── Dataset

Lemma chunk_location_sound_witness :
  ∃ loc fe, resolve (H := zero_digest) small_disk small_snap (replicate 32 "c"%byte) = Some loc ∧
    Filename loc = JoinPath (bs "s/a") (Path fe) ∧ Path fe = bs "f" ∧ cl_Offset loc = 0.
Proof.
  destruct (resolve (H := zero_digest) small_disk small_snap (replicate 32 "c"%byte)) as [loc|] eqn:Hr;
    [|vm_compute in Hr; discriminate].
  destruct (snap_view small_disk small_snap) as [v|] eqn:Hv; [|vm_compute in Hv; discriminate].
  destruct (ReadTSM (H := zero_digest) small_disk (tsmPath small_snap)) as [tsm|] eqn:Ht;
    [|vm_compute in Ht; discriminate].
  assert (rEntries tsm = [MkTSMEntry (bs "f") 0 0 33188 0 0 5 0 0 0 0 1 [0] [] 0 0 0]) as He.
  { vm_compute in Ht. injection Ht as <-. reflexivity. }
  destruct (chunk_location_sound (H := zero_digest) small_disk small_snap _ loc v tsm Hr Hv Ht)
    as (_ & fe & j & i & size & Hfe & _ & Hf & _ & _ & _ & _).
  { rewrite He. reflexivity. }
  rewrite He in Hfe. apply list_elem_of_singleton in Hfe. subst fe.
  exists loc, (MkTSMEntry (bs "f") 0 0 33188 0 0 5 0 0 0 0 1 [0] [] 0 0 0).
  split; [reflexivity|]. split; [exact Hf|]. split; [reflexivity|].
  vm_compute in Hr. injection Hr as <-. reflexivity.
Defined.
(** References stay right when more chunks are added. *)
Lemma refs_extend (l l' : list TSCEntry) refs :
  l `prefix_of` l' → Forall (λ i, 0 ≤ i < Z.of_nat (length l)) refs →
  Forall (λ i, 0 ≤ i < Z.of_nat (length l')) refs ∧
  (λ i, SHA256 (l' !!! Z.to_nat i)) <$> refs = (λ i, SHA256 (l !!! Z.to_nat i)) <$> refs.
Proof.
  intros Hp Hr. pose proof (prefix_length _ _ Hp). split.
  - eapply Forall_impl; [exact Hr|]. intros i. cbn. lia.
  - apply list_fmap_ext. intros j i Hi. rewrite Forall_forall in Hr.
    specialize (Hr i (list_elem_of_lookup_2 _ _ _ Hi)). cbn in Hr.
    destruct (lookup_lt_is_Some_2 l (Z.to_nat i)) as [x Hx]; [lia|].
    by rewrite (list_lookup_total_correct _ _ _ Hx),
      (list_lookup_total_correct _ _ _ (prefix_lookup_Some _ _ _ _ Hx Hp)).
Qed.

Section indexer.
Context `{Digest} (Major Minor : Z → Z).

(** The chunk list entry of a chunk of a file. *)
Definition chunk_entry (c : list byte * Z) : TSCEntry :=
  MkTSCEntry (BlobSHA256 c.1) (Z.of_nat (length c.1)) c.2
    (if bool_decide (BlobSHA256 c.1 = ZeroBlockSHA) then TSCEntryFlagZeroBlock else 0).

(** The chunks of a file whose size [Lstat] said to be [size]. *)
Definition file_entries (size : Z) (data : list byte) : list TSCEntry :=
  if size =? 0 then [] else chunk_entry <$> chunks_of data.

Lemma chunk_entry_ok c : chunk_ok c → Tsc.entry_ok (chunk_entry c).
Proof.
  intros [Hc Hl]. pose proof BLOB_MAX_val. unfold Tsc.entry_ok, chunk_entry. cbn [SHA256 Size Level Tsc.Flags].
  split_and!; [apply length_BlobSHA256|unfold is_u32; lia|unfold is_u16; lia|].
  unfold is_u16, TSCEntryFlagZeroBlock. destruct (bool_decide _); lia.
Qed.

Lemma file_entries_ok size data : Forall Tsc.entry_ok (file_entries size data).
Proof.
  unfold file_entries. destruct (size =? 0); [done|]. apply Forall_fmap.
  eapply Forall_impl; [apply chunks_of_partition|]. intros c. apply chunk_entry_ok.
Qed.

Lemma emit_callback w refs total cs :
  Forall chunk_ok cs →
  ∃ total', emit_all chunk_callback (w, refs, total) cs
    = Ret ((add_refs w (chunk_entry <$> cs)).2, refs ++ (add_refs w (chunk_entry <$> cs)).1, total').
Proof.
  intros Hcs. revert w refs total. induction Hcs as [|[c l] cs [Hc Hl] Hcs IH]; intros w refs total.
  { exists total. cbn. by rewrite app_nil_r. }
  pose proof BLOB_MAX_val. cbn [fst snd] in Hc, Hl.
  cbn [emit_all fmap list_fmap add_refs chunk_entry fst snd SHA256 Size Level Tsc.Flags].
  rewrite u32_id by (unfold is_u32; lia). rewrite u16_id by (unfold is_u16; lia).
  set (flags := if bool_decide (BlobSHA256 c = ZeroBlockSHA) then TSCEntryFlagZeroBlock else 0).
  assert (chunk_callback (w, refs, total) (BlobSHA256 c) (Z.of_nat (length c)) l
    = let '(i, w') := AddChunk w (BlobSHA256 c) (Z.of_nat (length c)) l flags in
      Ret (w', refs ++ [i], i64 (total + Z.of_nat (length c)))) as -> by done.
  destruct (AddChunk w _ _ _ _) as [i w1]. rewrite wrap_ret, ret_bind.
  destruct (IH w1 (refs ++ [i]) (i64 (total + Z.of_nat (length c)))) as [total' ->].
  destruct (add_refs w1 (chunk_entry <$> cs)) as [is_ w2]. cbn [fst snd].
  exists total'. by rewrite <- app_assoc.
Qed.

(** Reading a file adds its chunks. *)
Lemma processFileChunks_spec idx n size data sched :
  n_open n = Ret (Reader data sched false StreamEOF) →
  ∃ total, processFileChunks idx n size
    = (set_tscw idx (add_refs (tsc idx) (file_entries size data)).2 total,
       Ret (add_refs (tsc idx) (file_entries size data)).1).
Proof.
  intros Hopen. unfold processFileChunks, file_entries. destruct (size =? 0).
  { exists (totalBytes idx). cbn. by destruct idx. }
  rewrite Hopen. unfold ChunkReader. rewrite chunkStream_spec.
  destruct (emit_callback (tsc idx) [] (totalBytes idx) (chunks_of data)) as [total ->];
    [apply chunks_of_partition|].
  by exists total.
Qed.

(** Reusing a parent's chunks adds the same ones. *)
Lemma reuse_loop_spec ptsc refs w total :
  Forall (λ i, 0 ≤ i < Z.of_nat (length (Entries ptsc))) refs →
  ∃ total', reuse_loop ptsc refs w total
    = ((add_refs w ((λ i, Entries ptsc !!! Z.to_nat i) <$> refs)).2, total',
       Some (add_refs w ((λ i, Entries ptsc !!! Z.to_nat i) <$> refs)).1).
Proof.
  intros Hr. revert w total. induction Hr as [|i refs Hi Hr IH]; intros w total.
  { by exists total. }
  cbn [reuse_loop fmap list_fmap add_refs].
  assert ((length (Entries ptsc) <=? Z.to_nat i)%nat = false) as -> by lia.
  destruct (AddChunk w _ _ _ _) as [j w1].
  destruct (IH w1 (i64 (total + Size (Entries ptsc !!! Z.to_nat i)))) as [total' ->].
  destruct (add_refs w1 _) as [is_ w2]. by exists total'.
Qed.

(** ** Incremental indexing *)

(** The two indexers have produced the same so far. *)
Record same_output (idx1 idx2 : Indexer) : Prop := {
  so_tsc : tsc idx1 = tsc idx2;
  so_tsm : tsm idx1 = tsm idx2;
  so_links : hardlinks idx1 = hardlinks idx2;
  so_start : indexStart idx1 = indexStart idx2;
}.

(** The parent tells the truth about a file: when its entry has the file's size
    and change time, its references are the chunks of what the file holds now. *)
Definition faithful (ptsm : TSMReader) (ptsc : TSCReader) (n : node) : Prop :=
  ∀ fi parent, n_stat n = Ret fi → IsRegular (fi_mode fi) = true →
    LookupPath ptsm (n_path n) = Some parent →
    Type_ parent = EntryTypeFile → ESize parent = u64 (fi_size fi) →
    Ctime parent = Ctime (base_entry (n_path n) fi) →
    ∃ data sched, n_open n = Ret (Reader data sched false StreamEOF) ∧
      Forall (λ i, 0 ≤ i < Z.of_nat (length (Entries ptsc))) (ChunkRefs parent) ∧
      (λ i, Entries ptsc !!! Z.to_nat i) <$> ChunkRefs parent = file_entries (fi_size fi) data.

────

Assignment:
Within the data above, the lines from the one with "rewrite u32_id by" to the one with "assert (chunk_callback (w, refs, total)" must be repeated exactly; no other line belongs in the answer.

Response to this exercise:
  rewrite u32_id by (unfold is_u32; lia). rewrite u16_id by (unfold is_u16; lia).
  set (flags := if bool_decide (BlobSHA256 c = ZeroBlockSHA) then TSCEntryFlagZeroBlock else 0).
  assert (chunk_callback (w, refs, total) (BlobSHA256 c) (Z.of_nat (length c)) l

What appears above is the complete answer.